Results: A total of 261 anterior lines (CF: n= 48; AI: n= 213), 44 left atrial isthmus lines (CF: n= 9; AI: n= 35), 131 roof lines (CF: n= 17; AI: n= 114) and 66 box lesions (CF: n= 3; AI: n= 63) were performed in 313 patients (CF: n= 53; AI: n= 260). RF time per application was shorter in AI guided LALL compared to CF only guided LALL (anterior line: AI: 23.13 ± 6.93 s vs. CF: 21.39 ± 5.40 s, p= 0.06; left atrial isthmus line: AI: 21.23 ± 7.92 s vs. CF: 19.15 ± 6.25 s, p= 0.40; roof line: AI: 20.96 ± 7.64 s vs. CF: 17.07 ± 6.70 s, p= 0.03; box lesion: AI: 21.26 ± 6.07 s vs. CF: 17.72 ± 4.74 s, p= 0.21) (Figure 1). 

The rate of acute block for left atrial isthmus line was significantly higher in AI than CF only guided LALL (AI: n= 6 (67%) vs. CF: n= 35 (100%), p= 0.01) (Figure 2). 
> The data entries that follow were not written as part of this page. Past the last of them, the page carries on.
(** A disk that was never formatted. *)
Definition blank_disk (d : D) : Prop :=
  reliable d /\ (exists sb, ata_read_sector d 0 = Some sb /\ sb.[0] <> 77) /\
  forall i, 0 <= i < 64 -> exists h, ata_read_sector d (fs_hdr_sector i) = Some h /\ h.[36] = 0.

Lemma fs_init_saved g h d s :
  table_ok g -> live h ∅ -> blank_disk d -> fs_init g h d = Some s -> Saved s.
Proof.
  intros Hg Hh (Hr & (sb & Hsb & Hm) & Hb). unfold fs_init.
  destruct (kmalloc (FS_MAX_FILES * SIZEOF_FSFILE) h) as [h' p] eqn:E. destruct (Z.eqb_spec p 0) as [|Hp]; [done|].
  destruct (kmalloc_live (FS_MAX_FILES * SIZEOF_FSFILE) h ∅ h' p Hh ltac:(unfold FS_MAX_FILES, SIZEOF_FSFILE; lia) E) as [[? _]|(_ & _ & k & _ & Hh')]; [done|].
  rewrite (reliable_present _ Hr), Hsb, (proj2 (Z.eqb_neq _ _) Hm). cbn [negb andb]. intros [= <-].
  destruct (fs_init_table g h' p d _ Hg Hh') as [Hwf Hz]. cbv zeta in Hwf, Hz.
  assert (forall d', wf {| files := reset_slot <$> g; bufs := ∅; heap := h'; disk := d' |}) as Hwf'
    by (intros d'; apply (fs_init_table g h' p d' _ Hg Hh')).
  unfold fs_disk_write_magic. cbn [files bufs heap disk rebuild upd settable_State].
  split; cbn [disk].
  - exact (Hwf' _).
  - by apply reliable_write.
  - exists magic_sector. split; [|done]. by apply read_write.
  - intros i Hi. destruct (Hz i Hi) as (_ & Hu & Ht). split; [exact Ht|intros Hn; exfalso; exact (Hn Hu)..].
  - intros i Hi. left. split; [apply (Hz i Hi)|]. destruct (Hb i Hi) as (hd & Hrd & H36). exists hd.
    rewrite read_write_ne; [done|done|]. rewrite hdr_sector_val by done. lia.
Qed.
No significant difference in the rate of complications was shown between both groups (CF: n= 2 (3.77%) vs. AI: n= 20 (7.69%), p= 0.31). Tamponade has occurred two times in the AI guided LALL, while no tamponade has occurred the CF only guided LALL.

Follow- up was available in 265 patients (85% of each group, p= 0,96).

An arrhythmia recurrence occurred in 182 of 265 patients, 148 in the AI guided (paroxysmal AF: n= 20 (13,51%), persistent AF: n= 50 (33,78%), AT: n= 78 (52,70%)) and 34 in the CF only guided group (paroxysmal AF: n= 3 (8,82%), persistent AF: n= 10 (29,41%), AT: n= 21 (61,76%)). Arrhythmia-free survival did not differ among both groups (p= 0.45). A total of 104 patients (CF: n= 19 (55.88%) vs. AI: n= 85 (57.43%), p= 0.87) underwent re-do AF/AT ablation. There was no significant difference in the rate of persistent bidirectional block along the ablation lines during the re-do procedure.

Conclusion: AI guided LALL for left atrial tachyarrhythmias is associated with shorter RF times and higher rates of acute block of mitral isthmus lines compared to CF only guided ablation while safety and long-term efficacy are comparable.